Image Contour Detection Based on Visual Pathway Information Transfer Mechanism

Abstract

Based on the coding mechanism and interactive features of visual information in the visual pathway, a new method of image contour detection is proposed. Firstly, simulating the visual adaptation characteristics of retinal ganglion cells, an adaptation & sensitization regulation model (ASR) based on the adaptation-sensitization characteristics is proposed, which introduces a sinusoidal function curve modulated by amplitude, frequency and initial phase to dynamically adjusted color channel response information and enhance the response of color edges. Secondly, the color antagonism characteristic is introduced to process the color edge responses, and the obtained primary contour responses is fed forward to the dorsal pathway across regions. Then, the coding characteristics of the “angle” information in the V2 region are simulated, and a double receptive fields model (DRFM) is constructed to compensate for the missing detailed contours in the generation of primary contour responses.

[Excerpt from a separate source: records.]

(** * User resource handlers (controllers/userController.ts)

    A shallow embedding of the seven Express handlers of the user API
    ([createUser], [getUserByName], [getUserById], [updateUserByName],
    [updateUserById], [deleteUserById], [deleteUserByName]) together with
    the two collaborators the handlers talk to: the document store
    ([usersCollection]) and the HTTP response object ([res]).

    The handlers are written in a small state-and-exception monad: the
    state is the [World] (store contents, the store calls issued so far,
    the replies written on [res], the errors handed to [next]); an
    exception is a JavaScript [throw] or a rejected promise, and the
    [try { ... } catch (error) { next(error) }] frame of every handler is
    [try_next]. *)

From Stdlib Require Import List String Ascii Bool Arith NArith ZArith Lia.
From Stdlib Require Import DecimalString.
Import ListNotations.

Local Open Scope string_scope.
Local Open Scope list_scope.

Set Implicit Arguments.
Set Warnings "-register-all".

(** ** JavaScript values carried by a request *)

(** A JSON value of the request body, as [express.json()] decodes it.
    Numbers are kept as integers: only their truthiness is observed. *)
Inductive JsValue : Type :=
| JNull
| JBool (b : bool)
| JNumber (z : Z)
| JString (s : string)
| JArray (items : list JsValue)
| JObject (fields : list (string * JsValue)).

Finally, a new double stream information fusion model (DSIF) is proposed, which simulates the dorsal overall contour information flow by the across-region response weighted fusion mechanism, and introduces the multi-directional fretting to simulate the fine-tuning characteristics of ventral detail features simultaneously, extracting the significant contours by weighted fusion of dorsal and ventral information streams. In this paper, the natural images in BSDS500 and NYUD datasets are used as experimental data, and the average optimal F-score of the proposed method is 0.72 and 0.69, respectively. The results show that the proposed method has better results in texture suppression and significant contour extraction than the comparison method.